(** * Doctor: a shallow embedding of the comment-to-document pipeline

    The development follows the Python sources of the [doctor] package:
    [getter.py], [parser.py], [comment_tree.py], [comment_block.py],
    [comment_line.py], [markdown_tree.py], [mistree.py], [output_tree.py]
    and [doctor_class.py].  Python strings are modelled as
    [string] (characters are code points below 256), generators as the list
    of the items they yield, exceptions as the [Raise] branch of [result],
    and [xml.etree.ElementTree] elements as the record [Element]. *)

From Stdlib Require Import List String Ascii Bool Arith Lia PeanoNat.
From Stdlib Require Import DecimalString Sorted.
Import ListNotations.
Local Open Scope string_scope.
Local Open Scope list_scope.

Set Implicit Arguments.

(** ** Exceptions and results *)

Inductive exn : Type :=
| AssertionError
| AttributeError
| IndexError
| IOError
| NotImplementedError
| RuntimeError
| TypeError
| ValueError.

Inductive result (A : Type) : Type :=
| Ok (a : A)
| Raise (e : exn).

Arguments Ok {A} a.
Arguments Raise {A} e.

Definition bind {A B : Type} (r : result A) (k : A -> result B) : result B :=
  match r with
  | Ok a => k a
  | Raise e => Raise e
  end.

Notation "x <- r ;; k" := (bind r (fun x => k))
  (at level 61, r at next level, right associativity).

(** ** Python string helpers *)

Module PyStr.

(** [str.isspace] on one character, for code points below 256. *)
Definition isspace (c : ascii) : bool :=
  let n := nat_of_ascii c in
  (Nat.leb 9 n && Nat.leb n 13) || (Nat.leb 28 n && Nat.leb n 32)
  || Nat.eqb n 133 || Nat.eqb n 160.

Definition is_eol (c : ascii) : bool :=
  Nat.eqb (nat_of_ascii c) 10 || Nat.eqb (nat_of_ascii c) 13.

Definition LF : string := String (ascii_of_nat 10) EmptyString.
Definition CR : string := String (ascii_of_nat 13) EmptyString.

(** [s.startswith(p)] *)
Definition startswith (p s : string) : bool := String.prefix p s.

(** [s[n:]] *)
Fixpoint drop (n : nat) (s : string) : string :=
  match n, s with
  | 0, _ => s
  | S _, EmptyString => EmptyString
  | S m, String _ t => drop m t
  end.

(** [s[:n]] *)
Fixpoint take (n : nat) (s : string) : string :=
  match n, s with
  | 0, _ => EmptyString
  | S _, EmptyString => EmptyString
  | S m, String c t => String c (take m t)
  end.

(** [s.lstrip(chars)] with the set of characters given as a predicate. *)
Fixpoint lstrip_by (f : ascii -> bool) (s : string) : string :=
  match s with
  | EmptyString => EmptyString
  | String c t => if f c then lstrip_by f t else s
  end.

(** [s.rstrip(chars)]: the result is empty when every character from here
    to the end is stripped. *)
Fixpoint rstrip_by (f : ascii -> bool) (s : string) : string :=
  match s with
  | EmptyString => EmptyString
  | String c t =>
      match rstrip_by f t with
      | EmptyString => if f c then EmptyString else String c EmptyString
      | r => String c r
      end
  end.

(** [s.strip()] *)
Definition strip (s : string) : string := rstrip_by isspace (lstrip_by isspace s).

(** [''.join(l)] *)
Definition join (l : list string) : string := String.concat "" l.

(** [' ' * n] *)
Fixpoint spaces (n : nat) : string :=
  match n with
  | 0 => EmptyString
  | S m => String " " (spaces m)
  end.

End PyStr.

(** ** xml.etree.ElementTree elements *)

Module ET.

(** An element: tag, attribute dictionary (in insertion order), text and
    children.  Tails are not used by the document tree. *)
#[local] Unset Elimination Schemes.
Inductive Element : Type :=
| Elem (tag : string) (attrib : list (string * string))
       (text : option string) (children : list Element).
#[local] Set Elimination Schemes.

Definition tag (e : Element) : string :=
  match e with Elem t _ _ _ => t end.
Definition attrib (e : Element) : list (string * string) :=
  match e with Elem _ a _ _ => a end.
Definition text (e : Element) : option string :=
  match e with Elem _ _ x _ => x end.
Definition children (e : Element) : list Element :=
  match e with Elem _ _ _ c => c end.

Definition set_children (e : Element) (c : list Element) : Element :=
  Elem (tag e) (attrib e) (text e) c.
Definition set_text (e : Element) (x : option string) : Element :=
  Elem (tag e) (attrib e) x (children e).

(** [dict.get] and [dict.__setitem__] on an attribute dictionary. *)
Fixpoint lookup (k : string) (a : list (string * string)) : option string :=
  match a with
  | [] => None
  | (k', v) :: rest => if String.eqb k' k then Some v else lookup k rest
  end.

Fixpoint update (k v : string) (a : list (string * string))
    : list (string * string) :=
  match a with
  | [] => [(k, v)]
  | (k', v') :: rest =>
      if String.eqb k' k then (k, v) :: rest else (k', v') :: update k v rest
  end.

(** [element.get(name)] and [element.set(name, value)] *)
Definition get (e : Element) (k : string) : option string :=
  lookup k (attrib e).
Definition set (e : Element) (k v : string) : Element :=
  Elem (tag e) (update k v (attrib e)) (text e) (children e).

(** [ET_copy_attr(source, destination, names)] *)
Fixpoint ET_copy_attr (source destination : Element) (names : list string)
    : Element :=
  match names with
  | [] => destination
  | name :: rest =>
      match get source name with
      | Some value => ET_copy_attr source (set destination name value) rest
      | None => ET_copy_attr source destination rest
      end
  end.

(** [ET_copy_attr(source, destination)]: every key of the source. *)
Definition ET_copy_attr_all (source destination : Element) : Element :=
  ET_copy_attr source destination (map fst (attrib source)).

(** [parent.insert(index, x)] for an index that is not negative. *)
Definition insert_at (i : nat) (x : Element) (l : list Element)
    : list Element :=
  firstn i l ++ x :: skipn i l.

(** [del parent[index]] *)
Definition delete_at (i : nat) (l : list Element) : list Element :=
  firstn i l ++ skipn (S i) l.

(** A place in a tree: the child indices from the root down. *)
Definition path := list nat.

Fixpoint get_at (p : path) (e : Element) : option Element :=
  match p with
  | [] => Some e
  | i :: rest =>
      match nth_error (children e) i with
      | Some c => get_at rest c
      | None => None
      end
  end.

(** Replace the child at an index. *)
Fixpoint replace_nth (i : nat) (x : Element) (l : list Element)
    : list Element :=
  match i, l with
  | _, [] => []
  | 0, _ :: t => x :: t
  | S j, h :: t => h :: replace_nth j x t
  end.

(** Apply an in-place modification to the element at a path. *)
Fixpoint update_at (f : Element -> result Element) (p : path) (e : Element)
    : result Element :=
  match p with
  | [] => f e
  | i :: rest =>
      match nth_error (children e) i with
      | Some c =>
          c' <- update_at f rest c ;;
          Ok (set_children e (replace_nth i c' (children e)))
      | None => Raise IndexError
      end
  end.

(** The first element of a list, in order, on which [f] finds a path,
    with the index of the element in front of the path. *)
Definition first_hit (f : Element -> option path)
    : list Element -> nat -> option path :=
  fix go (l : list Element) (i : nat) : option path :=
    match l with
    | [] => None
    | c :: l' =>
        match f c with
        | Some p => Some (i :: p)
        | None => go l' (S i)
        end
    end.

(** The first element, in document order, among [e] and its descendants
    that satisfies [pred]. *)
Fixpoint find_self (pred : Element -> bool) (e : Element) : option path :=
  match e with
  | Elem _ _ _ cs =>
      if pred e then Some [] else first_hit (find_self pred) cs 0
  end.

(** The first strict descendant, in document order, that satisfies [pred]:
    [element.find(".//*[pred]")]. *)
Definition find_desc (pred : Element -> bool) (e : Element) : option path :=
  first_hit (find_self pred) (children e) 0.

(** The first strict descendant that satisfies [pred] and has a
    grandparent below or at [e], that is, of depth two or more:
    the element whose grandparent [element.find(".//*[pred]/../..")]
    returns. *)
Definition find_desc2 (pred : Element -> bool) (e : Element) : option path :=
  first_hit (find_desc pred) (children e) 0.

(** Index of the first element of a list that satisfies [pred]. *)
Fixpoint find_index (pred : Element -> bool) (l : list Element) : option nat :=
  match l with
  | [] => None
  | c :: l' =>
      if pred c then Some 0
      else match find_index pred l' with
           | Some i => Some (S i)
           | None => None
           end
  end.

(** All strict descendants in document order: [element.findall(".//*")]. *)
Fixpoint descendants (e : Element) : list Element :=
  match e with
  | Elem _ _ _ cs => flat_map (fun c => c :: descendants c) cs
  end.

(** [element.iter()]: the element and its descendants. *)
Definition iter (e : Element) : list Element := e :: descendants e.

Definition has_attr (k : string) (e : Element) : bool :=
  match get e k with Some _ => true | None => false end.

Definition attr_is (k v : string) (e : Element) : bool :=
  match get e k with Some v' => String.eqb v' v | None => false end.

End ET.

(** ** getter.py *)

Module DocGetter.

(** [DocGetter.Cache]: one fragment of a content file. *)
Record Cache : Type := mkCache {
  absPath : string;
  fragment : string;
  contentLines : list string
}.

(** [contentLines[-1] = contentLines[-1].rstrip("\n\r")], where the
    [IndexError] of an empty list is passed over. *)
Fixpoint rstrip_last (l : list string) : list string :=
  match l with
  | [] => []
  | [x] => [PyStr.rstrip_by PyStr.is_eol x]
  | x :: t => x :: rstrip_last t
  end.

(** The body of the [for line in docFile] loop of [Cache.read].  The pair
    [cur] holds the local variables [fragment] and [contentLines], which are
    [None] together. *)
Definition read_line (path : string) (cur : option (string * list string))
    (line : string) : list Cache * option (string * list string) :=
  let '(yielded, cur1) :=
    match cur with
    | Some (frag, content) =>
        if PyStr.startswith "#" line && negb (PyStr.startswith "##" line)
        then ([mkCache path frag (rstrip_last content)], None)
        else ([], Some (frag, content ++ [line]))
    | None => ([], None)
    end in
  let cur2 :=
    match cur1 with
    | Some _ => cur1
    | None =>
        if PyStr.startswith "#" line then
          let frag := PyStr.strip (PyStr.drop 1 line) in
          if String.eqb frag "" || PyStr.startswith "#" frag
          then None
          else Some (frag, [])
        else None
    end in
  (yielded, cur2).

Fixpoint read_from (path : string) (cur : option (string * list string))
    (lines : list string) : list Cache :=
  match lines with
  | [] =>
      match cur with
      | Some (frag, content) => [mkCache path frag content]
      | None => []
      end
  | line :: rest =>
      let '(yielded, cur') := read_line path cur line in
      yielded ++ read_from path cur' rest
  end.

(** [Cache.read(absPath)], on the lines of the opened file. *)
Definition Cache_read (path : string) (lines : list string) : list Cache :=
  read_from path None lines.

(** The state of a [DocGetter] instance. *)
Record State : Type := mkState {
  cachedFragments : list Cache;
  cachedFiles : list string
}.

Definition empty : State := mkState [] [].

Definition mem (x : string) (l : list string) : bool :=
  existsb (String.eqb x) l.

(** The loop of [load_file] over the caches yielded by [Cache.read];
    [fragments] is the local list of names seen in this file. *)
Fixpoint load_caches (path : string) (caches : list Cache)
    (fragments : list string) (st : State) : result State :=
  match caches with
  | [] => Ok st
  | cache :: rest =>
      if mem (fragment cache) fragments then Raise RuntimeError
      else
        load_caches path rest (fragments ++ [fragment cache])
          (mkState (cache :: cachedFragments st) (cachedFiles st ++ [path]))
  end.

Section WithFiles.

(** The file system: the lines of the file at a path, [None] when it cannot
    be opened. *)
Variable files : string -> option (list string).

Definition load_file (path : string) (st : State) : result State :=
  if mem path (cachedFiles st) then Ok st
  else
    match files path with
    | None => Raise IOError
    | Some lines => load_caches path (Cache_read path lines) [] st
    end.


(** The search loop of [_get_content]: the last matching cache wins. *)
Fixpoint search (frag : string) (path : option string) (caches : list Cache)
    (cached : option Cache) : option Cache :=
  match caches with
  | [] => cached
  | cache :: rest =>
      if String.eqb (fragment cache) frag
         && match path with
            | None => true
            | Some p => String.eqb (absPath cache) p
            end
      then search frag path rest (Some cache)
      else search frag path rest cached
  end.

(** The result of [urllib.parse.urlparse], as far as it is used. *)
Record ParseResult : Type := mkParse {
  netloc : string;
  urlpath : string;
  urlfragment : string
}.

(** [urlparse(uri.replace("\\", '/'))] *)
Variable urlparse : string -> ParseResult.

(** [os.path.abspath(''.join((path, parsed.path)))] where [path] is the
    directory of [basePath] (host [.], first argument [false]) or the
    directory above it (host [..], first argument [true]). *)
Variable file_path : bool -> option string -> string -> result string.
□ □ □ □ □
Exercise requirements >>
Please output the exact lines of the records above, beginning with the first and stopping after the line that holds "and [xml.etree.ElementTree] elements", and nothing else.

Exercise output >>
(** * Doctor: a shallow embedding of the comment-to-document pipeline

    The development follows the Python sources of the [doctor] package:
    [getter.py], [parser.py], [comment_tree.py], [comment_block.py],
    [comment_line.py], [markdown_tree.py], [mistree.py], [output_tree.py]
    and [doctor_class.py].  Python strings are modelled as
    [string] (characters are code points below 256), generators as the list
    of the items they yield, exceptions as the [Raise] branch of [result],
    and [xml.etree.ElementTree] elements as the record [Element]. *)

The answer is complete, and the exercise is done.